▶ **EXERCISE GOAL**: Below is a listing from which only part is wanted; return exactly the lines from the one with "- rewrite lookup_ge_None_2" up to and including the one with "((forall d, d".

>>

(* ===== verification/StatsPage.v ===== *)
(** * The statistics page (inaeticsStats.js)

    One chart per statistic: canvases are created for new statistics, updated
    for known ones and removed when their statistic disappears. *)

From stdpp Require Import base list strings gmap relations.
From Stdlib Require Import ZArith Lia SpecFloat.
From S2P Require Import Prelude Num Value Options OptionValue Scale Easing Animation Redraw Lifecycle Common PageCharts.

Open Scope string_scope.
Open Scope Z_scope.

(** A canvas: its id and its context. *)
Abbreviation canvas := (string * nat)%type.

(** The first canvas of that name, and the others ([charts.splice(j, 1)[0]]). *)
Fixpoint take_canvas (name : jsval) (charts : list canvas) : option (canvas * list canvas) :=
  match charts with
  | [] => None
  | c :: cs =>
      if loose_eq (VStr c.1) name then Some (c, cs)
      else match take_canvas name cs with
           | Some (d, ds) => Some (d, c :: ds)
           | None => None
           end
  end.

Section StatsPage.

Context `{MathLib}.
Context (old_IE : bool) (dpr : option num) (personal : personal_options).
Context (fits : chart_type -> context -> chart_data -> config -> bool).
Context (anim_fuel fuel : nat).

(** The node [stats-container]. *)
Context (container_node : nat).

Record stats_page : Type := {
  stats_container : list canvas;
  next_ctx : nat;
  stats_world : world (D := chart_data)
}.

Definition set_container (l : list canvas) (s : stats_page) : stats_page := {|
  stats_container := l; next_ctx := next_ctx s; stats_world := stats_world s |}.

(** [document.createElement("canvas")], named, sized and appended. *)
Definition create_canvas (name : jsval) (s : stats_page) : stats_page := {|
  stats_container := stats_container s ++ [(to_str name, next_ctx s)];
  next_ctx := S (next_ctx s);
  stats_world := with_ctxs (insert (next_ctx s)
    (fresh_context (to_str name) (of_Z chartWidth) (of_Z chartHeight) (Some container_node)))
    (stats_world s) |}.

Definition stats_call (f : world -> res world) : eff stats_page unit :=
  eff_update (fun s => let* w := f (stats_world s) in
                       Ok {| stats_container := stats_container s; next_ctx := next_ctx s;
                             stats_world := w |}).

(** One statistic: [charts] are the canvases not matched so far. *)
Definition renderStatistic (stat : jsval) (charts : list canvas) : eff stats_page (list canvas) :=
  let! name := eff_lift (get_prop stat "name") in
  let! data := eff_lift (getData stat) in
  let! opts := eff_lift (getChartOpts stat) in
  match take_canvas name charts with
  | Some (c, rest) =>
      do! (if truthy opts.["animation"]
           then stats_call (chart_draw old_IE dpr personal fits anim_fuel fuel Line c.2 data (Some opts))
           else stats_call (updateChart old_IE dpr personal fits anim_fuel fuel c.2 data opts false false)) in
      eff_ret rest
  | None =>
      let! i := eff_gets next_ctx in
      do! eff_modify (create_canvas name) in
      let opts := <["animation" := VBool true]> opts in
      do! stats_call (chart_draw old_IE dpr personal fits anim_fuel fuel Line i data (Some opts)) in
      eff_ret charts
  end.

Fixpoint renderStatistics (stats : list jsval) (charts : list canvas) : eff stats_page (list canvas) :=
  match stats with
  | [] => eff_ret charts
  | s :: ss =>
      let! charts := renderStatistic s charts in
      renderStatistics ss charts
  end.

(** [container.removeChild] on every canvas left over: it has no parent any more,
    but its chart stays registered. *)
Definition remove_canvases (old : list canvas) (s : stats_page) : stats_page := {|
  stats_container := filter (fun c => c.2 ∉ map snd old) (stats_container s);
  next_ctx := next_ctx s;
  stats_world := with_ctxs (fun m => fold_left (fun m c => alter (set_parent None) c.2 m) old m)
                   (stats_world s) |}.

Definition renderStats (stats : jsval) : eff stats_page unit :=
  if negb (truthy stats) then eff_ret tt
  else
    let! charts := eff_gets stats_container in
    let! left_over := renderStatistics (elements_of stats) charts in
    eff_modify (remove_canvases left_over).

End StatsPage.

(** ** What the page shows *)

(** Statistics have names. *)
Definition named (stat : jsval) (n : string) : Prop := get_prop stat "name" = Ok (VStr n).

<<
>>

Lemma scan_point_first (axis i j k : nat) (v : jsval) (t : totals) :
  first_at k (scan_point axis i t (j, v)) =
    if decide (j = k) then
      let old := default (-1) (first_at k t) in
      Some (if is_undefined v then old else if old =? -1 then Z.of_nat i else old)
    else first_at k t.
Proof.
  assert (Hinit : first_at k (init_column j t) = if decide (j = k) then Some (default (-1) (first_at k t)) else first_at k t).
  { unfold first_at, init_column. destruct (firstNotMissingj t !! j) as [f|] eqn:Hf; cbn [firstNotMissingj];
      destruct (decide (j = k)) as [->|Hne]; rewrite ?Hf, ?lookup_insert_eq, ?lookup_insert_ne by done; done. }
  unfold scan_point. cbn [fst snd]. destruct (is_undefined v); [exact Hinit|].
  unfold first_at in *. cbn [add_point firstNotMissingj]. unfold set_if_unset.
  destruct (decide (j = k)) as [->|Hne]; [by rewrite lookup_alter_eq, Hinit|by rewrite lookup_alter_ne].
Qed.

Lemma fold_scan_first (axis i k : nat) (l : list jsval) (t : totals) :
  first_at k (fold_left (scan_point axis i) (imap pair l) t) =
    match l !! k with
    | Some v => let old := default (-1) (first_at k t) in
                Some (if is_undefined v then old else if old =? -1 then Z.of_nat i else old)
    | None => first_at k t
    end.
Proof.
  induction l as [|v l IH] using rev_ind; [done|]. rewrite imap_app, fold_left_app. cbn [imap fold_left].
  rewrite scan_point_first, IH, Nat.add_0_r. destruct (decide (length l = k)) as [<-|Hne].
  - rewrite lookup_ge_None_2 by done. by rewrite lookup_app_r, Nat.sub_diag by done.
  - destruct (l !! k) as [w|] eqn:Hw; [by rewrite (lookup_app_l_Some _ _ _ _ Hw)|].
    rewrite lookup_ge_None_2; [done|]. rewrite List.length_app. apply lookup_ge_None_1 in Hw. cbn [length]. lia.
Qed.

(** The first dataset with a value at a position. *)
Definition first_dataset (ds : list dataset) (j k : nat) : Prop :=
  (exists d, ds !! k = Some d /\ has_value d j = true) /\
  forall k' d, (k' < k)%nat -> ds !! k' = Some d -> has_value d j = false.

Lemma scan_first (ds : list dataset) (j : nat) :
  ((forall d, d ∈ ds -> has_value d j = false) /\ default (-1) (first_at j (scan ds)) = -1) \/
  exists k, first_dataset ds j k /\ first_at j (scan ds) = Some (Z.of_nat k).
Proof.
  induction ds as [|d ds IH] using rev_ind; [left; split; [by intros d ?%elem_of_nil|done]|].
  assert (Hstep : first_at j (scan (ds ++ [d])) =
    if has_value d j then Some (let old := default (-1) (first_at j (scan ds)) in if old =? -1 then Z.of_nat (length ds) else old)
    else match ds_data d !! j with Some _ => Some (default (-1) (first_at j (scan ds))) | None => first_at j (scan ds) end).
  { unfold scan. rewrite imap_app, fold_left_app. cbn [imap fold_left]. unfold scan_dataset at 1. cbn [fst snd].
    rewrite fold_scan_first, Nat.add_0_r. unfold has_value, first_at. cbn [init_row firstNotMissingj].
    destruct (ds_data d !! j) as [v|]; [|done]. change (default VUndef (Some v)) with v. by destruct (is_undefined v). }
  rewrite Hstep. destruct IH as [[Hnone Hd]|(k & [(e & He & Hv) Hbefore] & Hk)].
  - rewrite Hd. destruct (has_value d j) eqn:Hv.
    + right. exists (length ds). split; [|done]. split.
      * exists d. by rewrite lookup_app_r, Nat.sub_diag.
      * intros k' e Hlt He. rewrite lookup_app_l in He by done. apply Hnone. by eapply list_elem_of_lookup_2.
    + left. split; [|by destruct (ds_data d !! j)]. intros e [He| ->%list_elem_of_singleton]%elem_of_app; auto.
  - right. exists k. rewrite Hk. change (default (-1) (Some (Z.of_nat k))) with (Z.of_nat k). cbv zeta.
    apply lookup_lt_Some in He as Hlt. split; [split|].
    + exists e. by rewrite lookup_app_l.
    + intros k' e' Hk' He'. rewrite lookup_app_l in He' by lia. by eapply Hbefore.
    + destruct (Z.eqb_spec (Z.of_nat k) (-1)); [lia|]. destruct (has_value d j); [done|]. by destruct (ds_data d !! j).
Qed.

<<

▶ **RESULT FOR THIS TASK**:
  - rewrite lookup_ge_None_2 by done. by rewrite lookup_app_r, Nat.sub_diag by done.
  - destruct (l !! k) as [w|] eqn:Hw; [by rewrite (lookup_app_l_Some _ _ _ _ Hw)|].
    rewrite lookup_ge_None_2; [done|]. rewrite List.length_app. apply lookup_ge_None_1 in Hw. cbn [length]. lia.
Qed.

(** The first dataset with a value at a position. *)
Definition first_dataset (ds : list dataset) (j k : nat) : Prop :=
  (exists d, ds !! k = Some d /\ has_value d j = true) /\
  forall k' d, (k' < k)%nat -> ds !! k' = Some d -> has_value d j = false.

Lemma scan_first (ds : list dataset) (j : nat) :
  ((forall d, d ∈ ds -> has_value d j = false) /\ default (-1) (first_at j (scan ds)) = -1) \/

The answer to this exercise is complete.